追放される氷の令嬢に転生しましたが、王太子様からの溺愛が止まりません〜ざまぁされるのって聖女の異母妹なんですか?〜

星井ゆの花(星里有乃)

文字の大きさ
54 / 94
正編 最終章

第02話 感傷に浸る二人は気づかない

しおりを挟む

 未来人レンカ・ジェダイトが、突然学校に姿を現さなくなった。

『レンカちゃん、一体どうしちゃったんだろう。寄宿舎の部屋も空っぽだし、地下都市移住計画でレンカちゃんの未来まで変わっちゃったのかなぁ』
『でも、レンカちゃんって多分、ルクリアさんとネフライト君の子供でしょう。二人は正式に婚約したし、レンカちゃんが生まれる未来は守られているはずだよね』
『カルミアちゃんも、落ち込んじゃってあんまり詳しく話してくれないし。ただ、レンカは無事だとしか……』

 クラスメイト達は皆心配したが、事情を担任教師が説明をすることになった。

「実は、レンカさんは緊急で未来へ帰ることになってしまったそうです。理由としては、今の私達の世界線とレンカさんの未来の世界線が、イコールでは無くなってしまったからだとか」
「えっ。どういうことですか、私達の未来ではレンカちゃんに会えないの?」
「それはまだ分かりません。別のレンカさんが存在する未来はあるでしょう。このことにより、レンカさんのいる未来との通信は現時点で途絶えてしまい、皆さんへの報告が遅くなりました」

 騒つく教室、未来が変わったことによる動揺が走る。

『レンカちゃんがいた未来は、オレ達のパラレルワールドってこと?』
『多分、これから先の未来では私達の国は地下都市アトランティスとしてやっていくから、隣国との付き合いも変わってしまうんじゃない?』
『状況がこんなだから、仕方がないとはいえ残念だな。レンカちゃんともっといろんな話をしてみたかった』

 今の時間軸に、俗に言うパラレルワールドというものが発生してしまったのではないか、という意見が飛び交う。
 まさに、その発想は合ってはいるだろうが、レンカが消えているという解釈自体が実はトリックだ。しかし、この場にいる全員がこの話しを鵜呑みにしている様子。

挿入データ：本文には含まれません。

(** X7: how a step for a week >= 1 fails.  It never touches a reservoir.
    [IndexError] comes from a series or the stored volumes being too short for
    the week, and nothing is printed; [ValueError] from the stored volume of
    the week before being above the capacity, with the message of
    [calculate_area]; [UnboundLocalError] from a curve of fewer than two
    breakpoints, and nothing is printed. *)
Theorem X7_mass_balance_failures (self : ref) (upstream_flow : float)
    (week : Z) (w w' : world) (e : exn) :
  (1 <= week)%Z ->
  mass_balance self upstream_flow week w = (w', Raise e) ->
  heap w' = heap w
  /\ match e with
     | IndexError =>
         w' = w
         /\ (Z.of_nat (length (evaporation_series (heap w self))) <= week
             \/ Z.of_nat (length (inflow_series (heap w self))) <= week
             \/ Z.of_nat (length (demand_series (heap w self))) <= week
             \/ Z.of_nat (length (stored_volume (heap w self))) <= week)%Z
     | ValueError =>
         exists previous,
           stored_volume (heap w self) !! Z.to_nat (week - 1) = Some previous
           /\ (previous >? capacity (heap w self)) = true
           /\ stdout w'
              = stdout w
                ++ [StorageGreaterThanCapacity previous (capacity (heap w self))]
     | UnboundLocalError =>
         w' = w /\ (length (storage_area_curve (heap w self)) <= 1)%nat
     end.
Proof.
  intros Hweek H. split; [eapply mass_balance_Raise_heap, H|].
  rewrite mass_balance_unfold in H by exact Hweek. cbn zeta in H.
  destruct (evaporation_series (heap w self) !! Z.to_nat week)
    as [rate|] eqn:Hrate.
  2: { injection H as <- <-. apply lookup_ge_None in Hrate.
       split; [reflexivity|lia]. }
  destruct (stored_volume (heap w self) !! Z.to_nat (week - 1))
    as [previous|] eqn:Hprevious.
  2: { injection H as <- <-. apply lookup_ge_None in Hprevious.
       split; [reflexivity|lia]. }
  destruct (calculate_area self previous w) as [w1 [area|e']] eqn:Harea.
  - destruct (inflow_series (heap w self) !! Z.to_nat week)
      as [inflow|] eqn:Hinflow.
    2: { injection H as <- <-. apply lookup_ge_None in Hinflow.
         split; [reflexivity|lia]. }
    destruct (demand_series (heap w self) !! Z.to_nat week)
      as [demand|] eqn:Hdemand.
    2: { injection H as <- <-. apply lookup_ge_None in Hdemand.
         split; [reflexivity|lia]. }
    destruct (clamp _ _) as [[release unfulfilled] v].
    destruct (bool_decide _) eqn:Hn; [discriminate|].
    apply bool_decide_eq_false_1 in Hn. injection H as <- <-.
    split; [reflexivity|lia].
  - injection H as <- <-. rewrite calculate_area_unfold in Harea.
    destruct (previous >? capacity (heap w self)) eqn:Hcap.
    + injection Harea as <- <-. exists previous. auto.
    + destruct (storage_area_curve (heap w self)) as [|first [|second rest]].
      * injection Harea as <- <-. split; [reflexivity|cbn; lia].
      * injection Harea as <- <-. split; [reflexivity|cbn; lia].
      * destruct (calculate_area_loop_total previous first second rest)
          as [area Hloop].
        rewrite Hloop in Harea. discriminate.
Qed.

Lemma X7_mass_balance_failures_witness :
  heap test_world = heap test_world
  /\ (test_world = test_world
      /\ (Z.of_nat (length (evaporation_series (heap test_world 0%nat))) <= 3
          \/ Z.of_nat (length (inflow_series (heap test_world 0%nat))) <= 3
          \/ Z.of_nat (length (demand_series (heap test_world 0%nat))) <= 3
          \/ Z.of_nat (length (stored_volume (heap test_world 0%nat))) <= 3)%Z).
Proof.
  apply (X7_mass_balance_failures 0%nat 0 3 test_world test_world IndexError).
  - lia.
  - vm_compute. reflexivity.
Defined.

(** ** What the stored volumes never do *)

Lemma below_capacity_written (w : world) (self : ref) (k : nat) (v : float) :
  below_capacity (heap w self) ->
  (v >? capacity (heap w self)) = false ->
  below_capacity (heap (stored_volume_written w self k v) self).
Proof.
  intros Hinv Hv. unfold below_capacity, stored_volume_written.
  cbn [heap]. rewrite heap_update_same. cbn. apply Forall_insert; assumption.
Qed.

Lemma clamp_below_capacity (cap candidate release unfulfilled v : float) :
  (cap <? 0) = false ->
  clamp cap candidate = (release, unfulfilled, v) ->
  (v >? cap) = false.
Proof.
  intros Hcap Hclamp.
  destruct (clamp_cases cap candidate)
    as [(Hgt & E)|[(Hgt & Hlt & E)|(Hgt & Hlt & E)]];
    rewrite E in Hclamp; injection Hclamp as <- <- <-.
  - float_order.
  - exact Hcap.
  - exact Hgt.
Qed.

「当初の予定にあった二十年後の保証も期待は出来ませんが、どっちみち死ぬ運命だった我々が生きていける二十年後を得られたことに意味があると思います。パラレルワールドの未来人レンカさんのことは、私達の心にずっと刻んでいきましょう。このクラスの全員がレンカさんを忘れないことが、彼女が生きた証拠になることを願って!」

 担当教師が生徒達を傷つけないようにうまくまとめて、ホームルームの時間が終了する。伯母様と慕われていたカルミアは、ずっと俯いて今にも泣き出しそうだった。クラスメイト達のうち何人かは、一番辛いのは懐かれていたカルミアだろうから、自分達でカルミアを支えていこうと話していた。
 そして、必ず地下都市移住を成功させて、素敵な未来を作るのだと……。


 クラスメイトが親切で頑張り屋で有ればあるほど、カルミアの心は傷んで真実を告げられないことが悔しくて仕方がなかった。

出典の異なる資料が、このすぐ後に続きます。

(** X10. The visitor keeps one inner loop, not a stack.  After the
    callbacks of a whole subtree the current inner loop and iterator are
    as before or both null, and after a foreach that carries the
    inner-loop flag they are null: a flagged loop that encloses it is not
    current any more for the statements that follow. *)
Theorem subtree_leaves_inner_loop fuel ast t : ∀ st st',
  run fuel ast (visits t) st = Done st' →
  inner_kept_or_cleared st st'
  ∧ (flagged_foreach t st → inner_loop st' = None ∧ inner_iter st' = None).
Proof.
  induction t as [e ty|e subs IH|s children IH] using ast_node_forall_ind;
    intros st st' Hrun; cbn [visits flagged_foreach] in *.
  - split; [|done].
    destruct (run_cons_inv _ _ _ _ _ _ Hrun) as (c & st1 & Hstep & [= <-]).
    left. exact (step_inner _ _ _ _ _ _ Hstep).
  - split; [|done].
    destruct (run_cons_inv _ _ _ _ _ _ Hrun) as (c & st1 & Hstep & Hsubs).
    eapply inner_kept_or_cleared_trans.
    + left. exact (step_inner _ _ _ _ _ _ Hstep).
    + eapply run_flat_map_inner; [|exact Hsubs].
      eapply Forall_impl; [exact IH|]. intros n Hn st2 st3 H23. by apply Hn.
  - destruct (run_cons_inv _ _ _ _ _ _ Hrun) as (c & st1 & Hpre & Hrest).
    destruct (run_snoc_inv _ _ _ _ _ _ Hrest) as (c' & st2 & Hmid & Hpost).
    assert (inner_kept_or_cleared st1 st2) as H12.
    { eapply run_flat_map_inner; [|exact Hmid].
      eapply Forall_impl; [exact IH|]. intros n Hn st3 st4 H34. by apply Hn. }
    apply step_inner in Hpre, Hpost. unfold inner_kept_or_cleared in *.
    unfold get_nodetype in *.
    destruct (sent_class s) as [it|a| | |tag] eqn:Hclass.
    + destruct (find_info_bool (sent_addr s) GPS_FLAG_IS_INNER_LOOP (info st)) eqn:Hflag.
      * assert ((inner_loop st', inner_iter st') = (None, None)) as [= -> ->].
        { destruct (decide _) as [[_ Hcur]|Hno]; [done|].
          rewrite Hpost. destruct H12 as [H12|H12]; [|done].
          rewrite Hpre in H12. injection H12 as Hl _. exfalso. apply Hno. by split. }
        split; [by right|done].
      * split; [|by intros [_ ?]].
        destruct (decide _); [by right|]. rewrite Hpost, <- Hpre. exact H12.
    + split; [|by intros [? _]].
      rewrite decide_False in Hpost by (by intros [? _]). rewrite Hpost, <- Hpre. exact H12.
    + split; [|by intros [? _]].
      rewrite decide_False in Hpost by (by intros [? _]). rewrite Hpost, <- Hpre. exact H12.
    + split; [|by intros [? _]].
      rewrite decide_False in Hpost by (by intros [? _]). rewrite Hpost, <- Hpre. exact H12.
    + split; [|by intros [? _]].
      rewrite decide_False in Hpost by (by intros [? _]). rewrite Hpost, <- Hpre. exact H12.
Qed.

(** ** The inner iterator *)

Lemma check_write_rhs_set_inner_iter it e st :
  check_write_rhs e (set_inner_iter it st) = set_inner_iter it (check_write_rhs e st).
Proof.
  unfold check_write_rhs, scope_is_inner_or_random. cbn.
  destruct (target_is_edge_prop st); [|reflexivity].
  destruct (_ || _); [|reflexivity].
  by destruct (expr_class e).
Qed.

Lemma step_ignores_inner_iter fuel ast v it st :
  outcome_map (λ r, (r.1, forget_inner_iter r.2)) (step fuel ast v (set_inner_iter it st))
  = outcome_map (λ r, (r.1, forget_inner_iter r.2)) (step fuel ast v st).
Proof.
  destruct v as [e ty|s|e|s]; cbn [step].
  - unfold apply_symtab. cbn.
    by destruct (is_edge (getType e)), (inner_loop st).
  - unfold apply_sent. cbn -[manage_edge_prop_access_state check_conditional].
    destruct (sent_class s) as [iter|a| | |tag]; try reflexivity.
    + by destruct (find_info_bool _ _ _).
    + destruct (assign_lhs a) as [lhs|lhs].
      * destruct (is_edge _); [|reflexivity].
        destruct (find_info_bool _ _ _); [|reflexivity].
        destruct (expr_class (get_rhs a)); try reflexivity.
        by destruct (_ =? _).
      * destruct (is_edge_compatible _); [|reflexivity].
        destruct (find_info_bool _ _ _); [|reflexivity].
        destruct (check_conditional fuel ast (inner_loop st) (get_parent s))
          as [conditional| |]; try reflexivity.
        cbn [mbind outcome_bind].
        destruct conditional; cbn -[manage_edge_prop_access_state];
          destruct (inner_loop st) as [loop|]; try reflexivity.
        all: destruct (manage_edge_prop_access_state _ _ _ _) as [[b i]| |];
          try reflexivity; cbn; by destruct b.
  - unfold apply_expr. rewrite check_write_rhs_set_inner_iter.
    destruct (expr_class e) as [f| | |]; try reflexivity.
    destruct (is_edge_compatible _); [|reflexivity].
    cbn [info set_inner_iter set_inner inner_loop].
    rewrite !check_write_rhs_info, !check_write_rhs_inner_loop.
    destruct (negb _); [reflexivity|].
    destruct (manage_edge_prop_access_state _ _ _ _) as [[b i]| |];
      try reflexivity; cbn; by destruct b.
  - unfold apply2. cbn.
    destruct (sent_class s); try reflexivity.
    by destruct (decide _).
Qed.

(** X11. The inner iterator is recorded and never consulted: started
    with any other value in that field, a run of callbacks fails or
    returns alike, and returns the same annotation store, diagnostics,
    error flag, inner loop and target flag. *)
Theorem inner_iter_is_never_read fuel ast vs : ∀ it st,
  outcome_map forget_inner_iter (run fuel ast vs (set_inner_iter it st))
  = outcome_map forget_inner_iter (run fuel ast vs st).
Proof.
  induction vs as [|v vs IH]; intros it st; [reflexivity|].
  cbn [run].
  pose proof (step_ignores_inner_iter fuel ast v it st) as Hstep.
  destruct (step fuel ast v (set_inner_iter it st)) as [[c1 st1]| |],
           (step fuel ast v st) as [[c2 st2]| |]; try discriminate; try reflexivity.
  cbn [mbind outcome_bind snd outcome_map fst] in *.
  assert (forget_inner_iter st1 = forget_inner_iter st2) as Hforget.
  { apply (f_equal (λ o, match o with Done r => r.2 | _ => st end)) in Hstep.
    exact Hstep. }
  rewrite <- (IH None st1), <- (IH None st2).
  unfold forget_inner_iter in Hforget. by rewrite Hforget.
Qed.

(** ** Where the diagnostics come from *)

Lemma check_write_rhs_reports_at e st r :
  r ∈ added_reports st (check_write_rhs e st) → reports_at (VisitExpr e) r.
Proof.
  unfold check_write_rhs, reports_at.
  destruct (target_is_edge_prop st), (scope_is_inner_or_random e st),
    (expr_class e) as [f|i| |];
    try (rewrite added_reports_same by reflexivity; by intros ?%elem_of_nil).
  - erewrite added_reports_app by reflexivity. intros ->%list_elem_of_singleton. by left.
  - erewrite added_reports_app by reflexivity. by intros ->%list_elem_of_singleton.
Qed.

Lemma step_reports_at fuel ast v st c st' r :
  step fuel ast v st = Done (c, st') →
  r ∈ added_reports st st' → reports_at v r.
Proof.
  intros H. step_inv H;
    try (rewrite added_reports_same by reflexivity; by intros ?%elem_of_nil).
  - erewrite added_reports_app by reflexivity. destruct conditional.
    + intros ->%list_elem_of_singleton. eexists. split; [exact Htarget|reflexivity].
    + by intros ?%elem_of_nil.
  - destruct (added_reports_expr e st st' _ Hrep) as (rhs & -> & _ & <-).
    intros [Hr|Hr]%elem_of_app; [by apply (check_write_rhs_reports_at e st)|].
    unfold reports_at. pose proof Hread as Hread'. unfold edge_prop_read in Hread'.
    destruct (expr_class e) as [f'| | |]; try discriminate.
    destruct (is_edge_compatible _); try discriminate. injection Hread' as ->.
    destruct (is_error_transition _ _); [|by apply elem_of_nil in Hr].
    apply list_elem_of_singleton in Hr as ->. right. split; [done|by right].
  - assert (reported (set_error true
               (gm_backend_error GM_ERROR_GPS_EDGE_READ_RANDOM (field_line f)
                  (field_col f) None (check_write_rhs e st)))
            = reported (check_write_rhs e st)
              ++ [mk_report GM_ERROR_GPS_EDGE_READ_RANDOM (field_line f) (field_col f) None])
      as Hrep by reflexivity.
    destruct (added_reports_expr e st _ _ Hrep) as (rhs & -> & _ & <-).
    intros [Hr|Hr]%elem_of_app; [by apply (check_write_rhs_reports_at e st)|].
    unfold reports_at. pose proof Hread as Hread'. unfold edge_prop_read in Hread'.
    destruct (expr_class e) as [f'| | |]; try discriminate.
    destruct (is_edge_compatible _); try discriminate. injection Hread' as ->.
    apply list_elem_of_singleton in Hr as ->. right. split; [done|by left].
  - apply (check_write_rhs_reports_at e st).
Qed.

(** X12. Every diagnostic of a run of callbacks belongs to a visit of
    that run: a conditional-write report stands at the target field of a
    visited assignment to an edge property, a right-hand-side report at a
    visited field or identifier with its base name, a random-read or
    two-versions report at a visited read of an edge property.  The
    declarations and the post-order visits report nothing. *)
Theorem diagnostics_come_from_visits fuel ast vs : ∀ st st' r,
  run fuel ast vs st = Done st' →
  r ∈ added_reports st st' →
  ∃ v, v ∈ vs ∧ reports_at v r.
Proof.
  induction vs as [|v vs IH]; intros st st' r Hrun Hr.
  - injection Hrun as <-. rewrite added_reports_same in Hr by reflexivity.
    by apply elem_of_nil in Hr.
  - destruct (run_cons_inv _ _ _ _ _ _ Hrun) as (c & st1 & Hstep & Hrest).
    destruct (step_reported _ _ _ _ _ _ Hstep) as (rs1 & Hrs1 & _).
    destruct (run_reported _ _ _ _ _ Hrest) as (rs2 & Hrs2).
    rewrite (added_reports_trans _ _ _ _ _ Hrs1 Hrs2) in Hr.
    apply elem_of_app in Hr as [Hr|Hr].
    + exists v. split; [by left|]. by eapply step_reports_at.
    + destruct (IH _ _ _ Hrest Hr) as (v' & Hv' & Hat).
      exists v'. split; [by right|done].
Qed.

(** ** What an accepted run guarantees *)

Lemma run_error_flag_kept fuel ast vs : ∀ st st',
  run fuel ast vs st = Done st' → _error st = true → _error st' = true.
Proof.
  induction vs as [|v vs IH]; intros st st' Hrun Herr.
  - by injection Hrun as <-.
  - destruct (run_cons_inv _ _ _ _ _ _ Hrun) as (c & st1 & Hstep & Hrest).
    apply (IH _ _ Hrest).
    destruct (step_reported _ _ _ _ _ _ Hstep) as (rs & _ & Hnil & Hcons).
    destruct rs as [|r rs]; [by rewrite Hnil|by apply Hcons].
Qed.

Lemma table_transition_error s ev :
  table_transition s ev = GPS_ENUM_EDGE_VALUE_ERROR →
  s = Some GPS_ENUM_EDGE_VALUE_ERROR ∨ is_error_transition s ev = true.
Proof. destruct s as [[]|], ev; cbn; intros; try discriminate; ((by left) || (by right)). Qed.

(** A callback that moves a pair into the error state reports the two
    versions and raises the error flag. *)
Lemma step_fresh_error_flagged fuel ast v st c st' loop sym :
  step fuel ast v st = Done (c, st') →
  access_state loop sym st ≠ Some GPS_ENUM_EDGE_VALUE_ERROR →
  access_state loop sym st' = Some GPS_ENUM_EDGE_VALUE_ERROR →
  _error st' = true
  ∧ ∃ r, r ∈ added_reports st st' ∧ rep_code r = GM_ERROR_GPS_EDGE_SEND_VERSIONS.
Proof.
  intros H Hfresh Herr.
  rewrite (step_access_state _ _ _ _ _ _ loop sym H) in Herr.
  destruct (event_of v st) as [a|] eqn:Hev; [|done].
  destruct (decide _) as [[<- <-]|]; [|done].
  injection Herr as Herr. apply table_transition_error in Herr as [?|Hrow]; [done|].
  destruct (step_send_versions _ _ _ _ _ _ H) as [Hyes _].
  destruct (Hyes a Hev Hrow) as (e & f & _ & _ & Hrep).
  destruct (step_reported _ _ _ _ _ _ H) as (rs & Hrs & _ & Hcons).
  split.
  - apply Hcons. intros ->. rewrite (added_reports_app _ _ _ Hrs) in Hrep. discriminate.
  - eexists. apply reports_of_elem. rewrite Hrep. by left.
Qed.

Lemma run_fresh_error_flagged fuel ast loop sym vs : ∀ st st',
  run fuel ast vs st = Done st' →
  access_state loop sym st ≠ Some GPS_ENUM_EDGE_VALUE_ERROR →
  access_state loop sym st' = Some GPS_ENUM_EDGE_VALUE_ERROR →
  _error st' = true
  ∧ ∃ r, r ∈ added_reports st st' ∧ rep_code r = GM_ERROR_GPS_EDGE_SEND_VERSIONS.
Proof.
  induction vs as [|v vs IH]; intros st st' Hrun Hfresh Herr.
  - injection Hrun as <-. done.
  - destruct (run_cons_inv _ _ _ _ _ _ Hrun) as (c & st1 & Hstep & Hrest).
    destruct (step_reported _ _ _ _ _ _ Hstep) as (rs1 & Hrs1 & _).
    destruct (run_reported _ _ _ _ _ Hrest) as (rs2 & Hrs2).
    rewrite (added_reports_trans _ _ _ _ _ Hrs1 Hrs2).
    destruct (decide (access_state loop sym st1 = Some GPS_ENUM_EDGE_VALUE_ERROR))
      as [Hmid|Hmid].
    + destruct (step_fresh_error_flagged _ _ _ _ _ _ _ _ Hstep Hfresh Hmid)
        as (Hflag & r & Hr & Hcode).
      split; [by apply (run_error_flag_kept _ _ _ _ _ Hrest)|].
      exists r. split; [|done]. apply elem_of_app. by left.
    + destruct (IH _ _ Hrest Hmid Herr) as (Hflag & r & Hr & Hcode).
      split; [done|]. exists r. split; [|done]. apply elem_of_app. by right.
Qed.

(違う、違うの! そうじゃないのよ、みんな。いなくなったのは、消されたのはカルミア伯母様なの。乙女ゲームの主人公本体に、中の人だった未亜さんは消されてしまったの。そして、今ここにいるカルミアこそが……未来人レンカなのよ! お願い、誰か気づいて!)


 主人公カルミア・レグラスの第二アバターとして作り直されたレンカは、銀髪を金髪に変更したことにより、完璧にカルミアに似ていて素人目には違いは分からない。
 もし、違いが分かる人物がいたとしたら、その人はカルミア・レグラスの本体に匹敵するくらいこのゲームのタイムリープを体感している者だけだろう。


 * * *


 隣国への移住が従来のシナリオよりもずっと早くなったルクリアは、婚約者のネフライトと共に自宅で荷造りをしていた。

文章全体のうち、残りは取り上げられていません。